The sun clears the ridgetop and a bank of clouds by 8:30. The female Carolina wren trills, but there’s no sign of the male, who was missing last night from his usual roost above the laundry-room door. A half moon hangs overhead, pale as a slice of apple.
An hour before sunrise, the crescent moon makes a brief appearance through the clouds. A barred owl calls. Two hunters follow their flashlight beams into the woods.
The gibbous moon high overhead gives a ghostly second life to the white snakeroot in the yard, its seedy inflorescences seeming to bloom again. Then an air-braking 18-wheeler bellows for the dawn, and they begin to fade.

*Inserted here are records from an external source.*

(** ** The contract of the sink *)

Inductive sink_call :=
  | CallBegin (d : descriptor) (result resume : Z)
  | CallWrite (id offset : Z) (data : list Z) (result : Z)
  | CallFinish (d : descriptor) (result : Z)
  | CallAbort (id reason : Z).

(** Any sink, with a record of the calls it was given and their answers. *)
#[export] Instance logged_sink {W} `{!BulkSink W} : BulkSink (W * list sink_call) := {
  sink_begin '(w, log) d :=
    let '(w, result, resume) := sink_begin w d in
    ((w, log ++ [CallBegin d result resume]), result, resume);
  sink_write '(w, log) id offset data :=
    let '(w, result) := sink_write w id offset data in
    ((w, log ++ [CallWrite id offset data result]), result);
  sink_finish '(w, log) d :=
    let '(w, result) := sink_finish w d in ((w, log ++ [CallFinish d result]), result);
  sink_abort '(w, log) id reason := (sink_abort w id reason, log ++ [CallAbort id reason]);
}.

(** What the application may rely on: a transfer is open between a successful
    begin and its finish or abort, a failed call leaves it broken until it is
    aborted. *)
Inductive session :=
  | Closed
  | Open (d : descriptor) (next : Z)
  | Broken (d : descriptor).

Definition servable (cfg : receiver_config) (d : descriptor) : bool :=
  negb (transfer_id d =? 0) && (total_length d <=? rc_max_object_length cfg) &&
  negb (requested_chunk_size d =? 0).

Definition write_allowed (cfg : receiver_config) (d : descriptor) (next id offset size : Z) : bool :=
  (id =? transfer_id d) && (offset =? next) && (0 <? size) && (size <=? rc_max_chunk_size cfg) &&
  (size <=? requested_chunk_size d) && (offset + size <=? total_length d) &&
  (offset mod rc_write_alignment cfg =? 0) &&
  ((offset + size =? total_length d) || (size mod rc_write_alignment cfg =? 0)).

Definition session_next (cfg : receiver_config) (s : session) (k : sink_call) : option session :=
  match k, s with
  | CallBegin d result resume, Closed =>
      if servable cfg d then
        Some (if result =? WL_BULK_SINK_BUSY then Closed
              else if (result =? WL_BULK_SINK_OK) && (resume <=? total_length d) &&
                      ((resume =? total_length d) || (resume mod rc_write_alignment cfg =? 0))
              then Open d resume else Broken d)
      else None
  | CallWrite id offset data result, Open d next =>
      if write_allowed cfg d next id offset (len data) then
        Some (if result =? WL_BULK_SINK_BUSY then Open d next
              else if result =? WL_BULK_SINK_OK then Open d (next + len data) else Broken d)
      else None
  | CallFinish d' result, Open d next =>
      if descriptor_equal d' d && (next =? total_length d) then
        Some (if result =? WL_BULK_SINK_BUSY then Open d next
              else if result =? WL_BULK_SINK_OK then Closed else Broken d)
      else None
  | CallAbort id _, Open d _ | CallAbort id _, Broken d =>
      if id =? transfer_id d then Some Closed else None
  | _, _ => None
  end.

Fixpoint session_run (cfg : receiver_config) (s : session) (calls : list sink_call) : option session :=
  match calls with
  | [] => Some s
  | k :: calls => session_next cfg s k ≫= λ s, session_run cfg s calls
  end.

Definition session_of (c : core) : session :=
  if co_active c then
    if bool_decide (co_state c = WL_BULK_RECEIVER_RECEIVING) then Open (co_descriptor c) (co_next c)
    else Broken (co_descriptor c)
  else Closed.

Lemma session_run_app cfg s k1 k2 :
  session_run cfg s (k1 ++ k2) = session_run cfg s k1 ≫= λ s, session_run cfg s k2.
Proof. revert s. induction k1 as [|k k1 IH]; intros s; cbn; [done|]. destruct (session_next cfg s k); cbn; auto. Qed.

Lemma is_power_of_two_pos v : is_power_of_two v = true → 0 < v.
Proof.
  unfold is_power_of_two. intros H. destruct (decide (v < 0)) as [Hn|]; [|lia].
  assert (Z.land v (v - 1) < 0) by (apply Z.land_neg; lia). lia.
Qed.

Lemma granted_bounds cfg d accepted :
  0 < rc_write_alignment cfg → granted cfg d accepted →
  servable cfg d = true ∧ accepted <= rc_max_chunk_size cfg ∧ accepted <= requested_chunk_size d.
Proof.
  intros Ha H. unfold granted, negotiate_chunk_size, servable in *. cbn in H.
  branch_case H; [done|]. set (limit := if _ <? _ then _ else _) in H.
  assert (limit <= rc_max_chunk_size cfg ∧ limit <= requested_chunk_size d) as Hl.
  { unfold limit. destruct (_ <? _) eqn:El; lia. }
  pose proof (Z.mod_pos_bound limit _ Ha). split; [lia|].
  branch_case H; [branch_case H; [done|]|]; simplify_eq; lia.
Qed.

Section contract.
Context {W : Type} `{!BulkSink W} (cfg : receiver_config).
Hypothesis cfg_aligned : 0 < rc_write_alignment cfg.

(** What the steps keep besides [core_inv]: an open transfer was granted. *)
Definition core_granted (c : core) : Prop :=
  co_state c = WL_BULK_RECEIVER_RECEIVING → granted cfg (co_descriptor c) (co_accepted c).

Lemma session_step_granted i (x y : core * (W * list sink_call)) :
  session_step cfg i x y → core_granted x.1 → core_granted y.1.
Proof using. intros Hs H. destruct Hs; cbn in *; try done; by intros ?. Qed.

Lemma session_of_receiving c :
  core_inv c → co_state c = WL_BULK_RECEIVER_RECEIVING → session_of c = Open (co_descriptor c) (co_next c).
Proof using. intros [_ Hr _ _ _] E. unfold session_of. by rewrite Hr, E. Qed.

Lemma write_allowed_fits c id offset size :
  granted cfg (co_descriptor c) (co_accepted c) → chunk_fits cfg c id offset size →
  write_allowed cfg (co_descriptor c) (co_next c) id offset size = true.
Proof.
  intros Hg Hf. destruct (granted_bounds _ _ _ cfg_aligned Hg) as (_ & ? & ?).
  destruct Hf as [-> -> ? ? ? ?]. unfold write_allowed. lia.
Qed.

(** The log of a call. *)
Lemma logged_begin (x : W * list sink_call) d x' result resume :
  sink_begin x d = (x', result, resume) → x'.2 = x.2 ++ [CallBegin d result resume].
Proof using. destruct x as [w log]. cbn. destruct (sink_begin w d) as [[? ?] ?]. by intros [= <- <- <-]. Qed.

Lemma logged_write (x : W * list sink_call) id offset data x' result :
  sink_write x id offset data = (x', result) → x'.2 = x.2 ++ [CallWrite id offset data result].
Proof using. destruct x as [w log]. cbn. destruct (sink_write w _ _ _) as [? ?]. by intros [= <- <-]. Qed.

Lemma logged_finish (x : W * list sink_call) d x' result :
  sink_finish x d = (x', result) → x'.2 = x.2 ++ [CallFinish d result].
Proof using. destruct x as [w log]. cbn. destruct (sink_finish w _) as [? ?]. by intros [= <- <-]. Qed.

(** An abort of whatever is open closes the session. *)
Lemma session_released c (x : W * list sink_call) reason :
  ∃ calls, (if co_active c then sink_abort x (transfer_id (co_descriptor c)) reason else x).2 = x.2 ++ calls ∧
           session_run cfg (session_of c) calls = Some Closed.
Proof using.
  unfold session_of. destruct x as [w log], (co_active c).
  - eexists [_]. split; [done|]. case_bool_decide; cbn; by rewrite Z.eqb_refl.
  - exists []. by rewrite app_nil_r.
Qed.

Lemma session_of_closed c : co_active c = false → session_of c = Closed.
Proof using. unfold session_of. by intros ->. Qed.

Lemma begin_next c d accepted result resume :
  granted cfg d accepted → co_active c = false →
  session_next cfg (session_of c) (CallBegin d result resume) =
  Some (if result =? WL_BULK_SINK_BUSY then Closed
        else if (result =? WL_BULK_SINK_OK) && (resume <=? total_length d) &&
                ((resume =? total_length d) || (resume mod rc_write_alignment cfg =? 0))
        then Open d resume else Broken d).
Proof.
  intros Hg Ha. destruct (granted_bounds _ _ _ cfg_aligned Hg) as (Hs & _ & _).
  rewrite session_of_closed by done. cbn. by rewrite Hs.
Qed.

Lemma write_next c id offset data result :
  core_inv c → core_granted c → co_state c = WL_BULK_RECEIVER_RECEIVING →
  chunk_fits cfg c id offset (len data) →
  session_next cfg (session_of c) (CallWrite id offset data result) =
  Some (if result =? WL_BULK_SINK_BUSY then session_of c
        else if result =? WL_BULK_SINK_OK then Open (co_descriptor c) (co_next c + len data)
        else Broken (co_descriptor c)).
Proof.
  intros Hi Hg Hr Hf. rewrite (session_of_receiving _ Hi Hr). cbn.
  by rewrite (write_allowed_fits _ _ _ _ (Hg Hr) Hf).
Qed.

Lemma finish_next c result :
  core_inv c → co_state c = WL_BULK_RECEIVER_RECEIVING → co_next c = total_length (co_descriptor c) →
  session_next cfg (session_of c) (CallFinish (co_descriptor c) result) =
  Some (if result =? WL_BULK_SINK_BUSY then session_of c
        else if result =? WL_BULK_SINK_OK then Closed else Broken (co_descriptor c)).
Proof using.
  intros Hi Hr Ht. rewrite (session_of_receiving _ Hi Hr). cbn.
  by rewrite (proj2 (descriptor_equal_spec _ _) eq_refl), Ht, Z.eqb_refl.
Qed.

Lemma session_of_broken c :
  co_active c = true → co_state c ≠ WL_BULK_RECEIVER_RECEIVING → session_of c = Broken (co_descriptor c).
Proof using. unfold session_of. intros -> ?. by rewrite bool_decide_false. Qed.

Lemma sink_failed_tests result :
  sink_failed result → (result =? WL_BULK_SINK_BUSY) = false ∧ (result =? WL_BULK_SINK_OK) = false.
Proof using. intros [? ?]. by rewrite !Z.eqb_neq. Qed.

(** The calls of one step drive the session automaton. *)
Lemma session_step_calls i c (x : W * list sink_call) c' x' :
  session_step cfg i (c, x) (c', x') → core_inv c → core_granted c →
  ∃ calls, x'.2 = x.2 ++ calls ∧ session_run cfg (session_of c) calls = Some (session_of c').
Proof.
  intros Hs Hi Hg. inversion Hs; subst; clear Hs.
  all: lazymatch goal with
       | H : sink_begin _ _ = _ |- _ =>
           eexists [_]; split; [by eapply logged_begin|]; cbn [session_run]; erewrite begin_next by done
       | H : sink_write _ _ _ _ = _ |- _ =>
           eexists [_]; split; [by eapply logged_write|]; cbn [session_run]; rewrite write_next by done
       | H : sink_finish _ _ = _ |- _ =>
           eexists [_]; split; [by eapply logged_finish|]; cbn [session_run]; rewrite finish_next by done
       | _ => idtac
       end.
  all: try match goal with H : sink_failed _ |- _ => destruct (sink_failed_tests _ H) as [-> ->] end; cbn -[sink_abort].
  all: try apply session_released; try done.
  - pose proof (session_released c x reason) as R. by match goal with H : co_active c = true |- _ => rewrite H in R end.
  - by rewrite session_of_closed.
  - match goal with H : resume_valid _ _ _ |- _ => destruct H as [? Hv] end.
    rewrite (proj2 (Z.leb_le _ _)) by done. cbn. by destruct Hv as [-> | ->]; rewrite ?Z.eqb_refl, ?orb_true_r.
  - match goal with H : _ ∨ _ |- _ => destruct H as [Hf | [-> Hv]] end.
    { by destruct (sink_failed_tests _ Hf) as [-> ->]. }
    cbn. case_match eqn:E; [|done]. exfalso. apply Hv. unfold resume_valid. lia.
  - match goal with H : chunk_fits _ _ _ _ _ |- _ => destruct H as [_ -> _ _ _ _] end.
    by rewrite (session_of_receiving (mk_core _ _ _ _ _ _)) by first [done | destruct Hi; by split].
  - by rewrite (session_of_broken (mk_core _ _ _ _ _ _)) by first [done | by apply Hi].
  - by rewrite (session_of_broken (mk_core _ _ _ _ _ _)) by first [done | by apply Hi].
Qed.

Lemma session_steps_calls i (s s' : core * (W * list sink_call)) :
  session_steps cfg i s s' → core_inv s.1 → core_granted s.1 →
  core_granted s'.1 ∧
  ∃ calls, s'.2.2 = s.2.2 ++ calls ∧ session_run cfg (session_of s.1) calls = Some (session_of s'.1).
Proof.
  induction 1 as [s|[c x] [c1 x1] s2 H1 H2 IH]; intros Hi Hg.
  { split; [done|]. exists []. by rewrite app_nil_r. }
  destruct (session_step_calls _ _ _ _ _ H1 Hi Hg) as (k1 & E1 & R1).
  destruct IH as [? (k2 & E2 & R2)].
  { by apply (session_step_inv _ _ _ _ H1). }
  { by apply (session_step_granted _ _ _ H1). }
  split; [done|]. exists (k1 ++ k2). cbn in *. by rewrite E2, E1, <- app_assoc, session_run_app, R1.
Qed.
End contract.

(** A run keeps the invariants and appends the calls of a session. *)
Lemma receiver_run_calls {W} `{!BulkSink W} cfg ops (s : receiver * (W * list sink_call)) :
  0 < rc_write_alignment cfg → Forall op_typed ops → br_config s.1 = cfg →
  core_inv (core_of s.1) → core_granted cfg (core_of s.1) →
  let s' := receiver_run ops s in
  ∃ calls, s'.2.2 = s.2.2 ++ calls ∧
           session_run cfg (session_of (core_of s.1)) calls = Some (session_of (core_of s'.1)).
Proof.
  intros Ha Ht. revert s. induction Ht as [|op ops Hop Ht IH]; intros [r x] Hc Hi Hg; cbn [receiver_run].
  { exists []. by rewrite app_nil_r. }
  destruct (receiver_exec op (r, x)) as [[r1 x1] e] eqn:E. cbn in *.
  destruct (receiver_effect _ _ _ _ _ _ Hop Hi E) as [Hs Hc1 _ _]. rewrite Hc in Hs.
  destruct (session_steps_calls cfg Ha _ _ _ Hs Hi Hg) as [Hg1 (k1 & E1 & R1)].
  destruct (IH (r1, x1)) as (k2 & E2 & R2); [cbn; congruence|by apply (session_steps_inv _ _ _ _ Hs)|done|].
  exists (k1 ++ k2). cbn in *. by rewrite E2, E1, <- app_assoc, session_run_app, R1.
Qed.

Lemma receiver_init_spec r0 cfg r :
  wl_bulk_receiver_init r0 cfg = (r, WL_BULK_OK) →
  r = receiver_zero <| br_config := cfg |> <| br_magic := WL_BULK_RECEIVER_MAGIC |> ∧
  0 < rc_write_alignment cfg ∧ 0 < rc_max_chunk_size cfg ∧ rc_write_alignment cfg <= rc_max_chunk_size cfg.
Proof.
  unfold wl_bulk_receiver_init. intros H. branch_case H; [done|]. injection H as <-.
  destruct E as [[[[[[[[? ?] Hp] ?] ?] ?] ?] ?] ?]. apply is_power_of_two_pos in Hp.
  split; [done|]. lia.
Qed.

(** ** A sink in memory

    Keeps what it was given per transfer and resumes at the last whole word. *)
Record memory_sink := mk_memory_sink {
  ms_persisted : gmap Z (list Z);
  ms_committed : list (Z * list Z);
}.

Definition ms_bytes (w : memory_sink) (id : Z) : list Z := default [] (ms_persisted w !! id).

Mounds of white snakeroot in the yard glow dimly in the light of a half moon. Orion gets one leg over the ridge before he starts to fade, and the soft calls of migrant thrushes fill the trees.
Cold, clear, and still at sunrise, with little sign of the more than two million birds who streamed overhead during the moonlit hours aside from a few soft, scattered chirps.
Sunrise reddens the western ridge as the flat-tire moon fades, alone in the sky. Jewelweed flowers along the stream nod and sway as the first hummingbird makes her rounds.
Clear and cold at dawn. The nearly full moon gutters among the trees. A screech owl trills with a rising intonation, which feels like some kind of omen.
Cool and clear at sunrise, with a sliver of moon like an open parenthesis for something left unsaid. A hummingbird drawn in by purple bergamot sips from the drab white soapwort instead.